EXERCISE DESCRIPTION.
Below are records to be repeated in full. Give them exactly.

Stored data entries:
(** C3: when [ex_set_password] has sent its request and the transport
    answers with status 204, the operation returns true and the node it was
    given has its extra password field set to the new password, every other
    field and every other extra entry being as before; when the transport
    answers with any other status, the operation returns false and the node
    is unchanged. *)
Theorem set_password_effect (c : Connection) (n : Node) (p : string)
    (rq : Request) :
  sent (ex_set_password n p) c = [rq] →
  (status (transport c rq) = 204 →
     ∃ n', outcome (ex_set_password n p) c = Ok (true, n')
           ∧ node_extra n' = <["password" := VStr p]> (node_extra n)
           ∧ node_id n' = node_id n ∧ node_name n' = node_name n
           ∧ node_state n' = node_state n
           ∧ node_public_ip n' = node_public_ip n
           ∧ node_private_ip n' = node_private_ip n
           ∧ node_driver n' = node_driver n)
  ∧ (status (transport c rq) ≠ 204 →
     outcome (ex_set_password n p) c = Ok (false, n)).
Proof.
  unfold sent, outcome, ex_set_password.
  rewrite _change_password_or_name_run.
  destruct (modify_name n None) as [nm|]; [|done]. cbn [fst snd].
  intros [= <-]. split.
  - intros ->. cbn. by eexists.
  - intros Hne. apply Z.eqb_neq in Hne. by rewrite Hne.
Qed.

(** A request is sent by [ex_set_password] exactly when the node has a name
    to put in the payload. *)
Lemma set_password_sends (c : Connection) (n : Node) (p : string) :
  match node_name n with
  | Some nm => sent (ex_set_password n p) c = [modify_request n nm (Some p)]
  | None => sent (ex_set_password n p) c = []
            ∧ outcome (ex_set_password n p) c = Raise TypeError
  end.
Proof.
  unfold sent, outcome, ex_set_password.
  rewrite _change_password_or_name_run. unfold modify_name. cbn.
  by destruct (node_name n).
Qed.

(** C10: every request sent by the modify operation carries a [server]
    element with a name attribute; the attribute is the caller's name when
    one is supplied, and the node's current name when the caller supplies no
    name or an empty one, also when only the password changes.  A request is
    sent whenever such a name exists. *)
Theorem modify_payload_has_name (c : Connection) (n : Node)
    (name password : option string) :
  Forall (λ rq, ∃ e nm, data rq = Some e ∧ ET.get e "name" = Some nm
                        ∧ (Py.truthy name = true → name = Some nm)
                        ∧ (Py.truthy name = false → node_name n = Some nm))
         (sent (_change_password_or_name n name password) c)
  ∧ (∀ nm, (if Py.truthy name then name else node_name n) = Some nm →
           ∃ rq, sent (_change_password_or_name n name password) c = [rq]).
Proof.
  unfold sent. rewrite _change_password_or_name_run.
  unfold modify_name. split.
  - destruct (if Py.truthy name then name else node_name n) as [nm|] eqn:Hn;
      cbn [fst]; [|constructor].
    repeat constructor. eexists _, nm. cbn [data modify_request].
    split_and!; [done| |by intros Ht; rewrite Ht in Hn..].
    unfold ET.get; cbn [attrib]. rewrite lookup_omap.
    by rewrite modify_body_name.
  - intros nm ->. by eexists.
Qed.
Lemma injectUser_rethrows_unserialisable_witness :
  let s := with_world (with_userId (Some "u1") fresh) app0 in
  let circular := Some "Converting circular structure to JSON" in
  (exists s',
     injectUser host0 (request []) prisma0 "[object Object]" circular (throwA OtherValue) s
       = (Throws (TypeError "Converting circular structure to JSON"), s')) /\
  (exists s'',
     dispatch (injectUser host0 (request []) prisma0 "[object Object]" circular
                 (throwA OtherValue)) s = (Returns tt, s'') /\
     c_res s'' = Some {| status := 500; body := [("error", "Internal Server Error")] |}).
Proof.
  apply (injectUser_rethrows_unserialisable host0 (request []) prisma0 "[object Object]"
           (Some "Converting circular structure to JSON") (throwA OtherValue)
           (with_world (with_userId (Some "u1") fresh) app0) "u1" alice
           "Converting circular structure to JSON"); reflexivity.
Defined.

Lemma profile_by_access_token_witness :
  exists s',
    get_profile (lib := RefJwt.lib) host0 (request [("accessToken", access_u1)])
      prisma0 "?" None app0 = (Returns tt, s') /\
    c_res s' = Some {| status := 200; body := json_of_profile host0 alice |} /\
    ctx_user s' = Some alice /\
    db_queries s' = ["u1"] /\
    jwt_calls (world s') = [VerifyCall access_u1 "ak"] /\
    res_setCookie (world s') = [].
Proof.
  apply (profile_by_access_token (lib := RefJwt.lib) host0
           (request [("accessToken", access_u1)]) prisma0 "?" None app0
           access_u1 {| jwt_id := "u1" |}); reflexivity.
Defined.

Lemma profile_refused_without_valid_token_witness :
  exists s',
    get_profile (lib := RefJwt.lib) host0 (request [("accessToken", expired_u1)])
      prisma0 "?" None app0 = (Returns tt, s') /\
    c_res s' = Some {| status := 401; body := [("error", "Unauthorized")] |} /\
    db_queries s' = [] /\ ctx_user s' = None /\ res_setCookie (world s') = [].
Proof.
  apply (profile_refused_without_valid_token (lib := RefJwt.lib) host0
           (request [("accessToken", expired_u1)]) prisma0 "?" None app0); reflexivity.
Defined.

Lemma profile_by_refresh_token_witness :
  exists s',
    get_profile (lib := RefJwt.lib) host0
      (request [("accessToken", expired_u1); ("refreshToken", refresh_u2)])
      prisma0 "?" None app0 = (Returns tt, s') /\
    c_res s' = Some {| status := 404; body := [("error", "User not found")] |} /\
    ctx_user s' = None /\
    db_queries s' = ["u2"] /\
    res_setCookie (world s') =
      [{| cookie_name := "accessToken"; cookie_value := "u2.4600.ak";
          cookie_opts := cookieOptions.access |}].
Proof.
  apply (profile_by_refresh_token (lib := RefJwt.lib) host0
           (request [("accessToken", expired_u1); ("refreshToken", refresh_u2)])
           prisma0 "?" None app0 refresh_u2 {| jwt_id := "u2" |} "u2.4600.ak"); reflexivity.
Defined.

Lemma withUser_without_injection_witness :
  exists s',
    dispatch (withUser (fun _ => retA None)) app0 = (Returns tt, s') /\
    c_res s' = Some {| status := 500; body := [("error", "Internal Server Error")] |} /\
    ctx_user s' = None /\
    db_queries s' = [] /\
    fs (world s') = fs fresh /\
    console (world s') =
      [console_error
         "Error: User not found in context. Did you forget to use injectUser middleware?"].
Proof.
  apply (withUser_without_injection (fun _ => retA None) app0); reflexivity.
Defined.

SOLUTION TO THIS PROBLEM.
(** C3: when [ex_set_password] has sent its request and the transport
    answers with status 204, the operation returns true and the node it was
    given has its extra password field set to the new password, every other
    field and every other extra entry being as before; when the transport
    answers with any other status, the operation returns false and the node
    is unchanged. *)
Theorem set_password_effect (c : Connection) (n : Node) (p : string)
    (rq : Request) :
  sent (ex_set_password n p) c = [rq] →
  (status (transport c rq) = 204 →
     ∃ n', outcome (ex_set_password n p) c = Ok (true, n')
           ∧ node_extra n' = <["password" := VStr p]> (node_extra n)
           ∧ node_id n' = node_id n ∧ node_name n' = node_name n
           ∧ node_state n' = node_state n
           ∧ node_public_ip n' = node_public_ip n
           ∧ node_private_ip n' = node_private_ip n
           ∧ node_driver n' = node_driver n)
  ∧ (status (transport c rq) ≠ 204 →
     outcome (ex_set_password n p) c = Ok (false, n)).
Proof.
  unfold sent, outcome, ex_set_password.
  rewrite _change_password_or_name_run.
  destruct (modify_name n None) as [nm|]; [|done]. cbn [fst snd].
  intros [= <-]. split.
  - intros ->. cbn. by eexists.
  - intros Hne. apply Z.eqb_neq in Hne. by rewrite Hne.
Qed.

(** A request is sent by [ex_set_password] exactly when the node has a name
    to put in the payload. *)
Lemma set_password_sends (c : Connection) (n : Node) (p : string) :
  match node_name n with
  | Some nm => sent (ex_set_password n p) c = [modify_request n nm (Some p)]
  | None => sent (ex_set_password n p) c = []
            ∧ outcome (ex_set_password n p) c = Raise TypeError
  end.
Proof.
  unfold sent, outcome, ex_set_password.
  rewrite _change_password_or_name_run. unfold modify_name. cbn.
  by destruct (node_name n).
Qed.

(** C10: every request sent by the modify operation carries a [server]
    element with a name attribute; the attribute is the caller's name when
    one is supplied, and the node's current name when the caller supplies no
    name or an empty one, also when only the password changes.  A request is
    sent whenever such a name exists. *)
Theorem modify_payload_has_name (c : Connection) (n : Node)
    (name password : option string) :
  Forall (λ rq, ∃ e nm, data rq = Some e ∧ ET.get e "name" = Some nm
                        ∧ (Py.truthy name = true → name = Some nm)
                        ∧ (Py.truthy name = false → node_name n = Some nm))
         (sent (_change_password_or_name n name password) c)
  ∧ (∀ nm, (if Py.truthy name then name else node_name n) = Some nm →
           ∃ rq, sent (_change_password_or_name n name password) c = [rq]).
Proof.
  unfold sent. rewrite _change_password_or_name_run.
  unfold modify_name. split.
  - destruct (if Py.truthy name then name else node_name n) as [nm|] eqn:Hn;
      cbn [fst]; [|constructor].
    repeat constructor. eexists _, nm. cbn [data modify_request].
    split_and!; [done| |by intros Ht; rewrite Ht in Hn..].
    unfold ET.get; cbn [attrib]. rewrite lookup_omap.
    by rewrite modify_body_name.
  - intros nm ->. by eexists.
Qed.
Lemma injectUser_rethrows_unserialisable_witness :
  let s := with_world (with_userId (Some "u1") fresh) app0 in
  let circular := Some "Converting circular structure to JSON" in
  (exists s',
     injectUser host0 (request []) prisma0 "[object Object]" circular (throwA OtherValue) s
       = (Throws (TypeError "Converting circular structure to JSON"), s')) /\
  (exists s'',
     dispatch (injectUser host0 (request []) prisma0 "[object Object]" circular
                 (throwA OtherValue)) s = (Returns tt, s'') /\
     c_res s'' = Some {| status := 500; body := [("error", "Internal Server Error")] |}).
Proof.
  apply (injectUser_rethrows_unserialisable host0 (request []) prisma0 "[object Object]"
           (Some "Converting circular structure to JSON") (throwA OtherValue)
           (with_world (with_userId (Some "u1") fresh) app0) "u1" alice
           "Converting circular structure to JSON"); reflexivity.
Defined.

Lemma profile_by_access_token_witness :
  exists s',
    get_profile (lib := RefJwt.lib) host0 (request [("accessToken", access_u1)])
      prisma0 "?" None app0 = (Returns tt, s') /\
    c_res s' = Some {| status := 200; body := json_of_profile host0 alice |} /\
    ctx_user s' = Some alice /\
    db_queries s' = ["u1"] /\
    jwt_calls (world s') = [VerifyCall access_u1 "ak"] /\
    res_setCookie (world s') = [].
Proof.
  apply (profile_by_access_token (lib := RefJwt.lib) host0
           (request [("accessToken", access_u1)]) prisma0 "?" None app0
           access_u1 {| jwt_id := "u1" |}); reflexivity.
Defined.

Lemma profile_refused_without_valid_token_witness :
  exists s',
    get_profile (lib := RefJwt.lib) host0 (request [("accessToken", expired_u1)])
      prisma0 "?" None app0 = (Returns tt, s') /\
    c_res s' = Some {| status := 401; body := [("error", "Unauthorized")] |} /\
    db_queries s' = [] /\ ctx_user s' = None /\ res_setCookie (world s') = [].
Proof.
  apply (profile_refused_without_valid_token (lib := RefJwt.lib) host0
           (request [("accessToken", expired_u1)]) prisma0 "?" None app0); reflexivity.
Defined.

Lemma profile_by_refresh_token_witness :
  exists s',
    get_profile (lib := RefJwt.lib) host0
      (request [("accessToken", expired_u1); ("refreshToken", refresh_u2)])
      prisma0 "?" None app0 = (Returns tt, s') /\
    c_res s' = Some {| status := 404; body := [("error", "User not found")] |} /\
    ctx_user s' = None /\
    db_queries s' = ["u2"] /\
    res_setCookie (world s') =
      [{| cookie_name := "accessToken"; cookie_value := "u2.4600.ak";
          cookie_opts := cookieOptions.access |}].
Proof.
  apply (profile_by_refresh_token (lib := RefJwt.lib) host0
           (request [("accessToken", expired_u1); ("refreshToken", refresh_u2)])
           prisma0 "?" None app0 refresh_u2 {| jwt_id := "u2" |} "u2.4600.ak"); reflexivity.
Defined.

Lemma withUser_without_injection_witness :
  exists s',
    dispatch (withUser (fun _ => retA None)) app0 = (Returns tt, s') /\
    c_res s' = Some {| status := 500; body := [("error", "Internal Server Error")] |} /\
    ctx_user s' = None /\
    db_queries s' = [] /\
    fs (world s') = fs fresh /\
    console (world s') =
      [console_error
         "Error: User not found in context. Did you forget to use injectUser middleware?"].
Proof.
  apply (withUser_without_injection (fun _ => retA None) app0); reflexivity.
Defined.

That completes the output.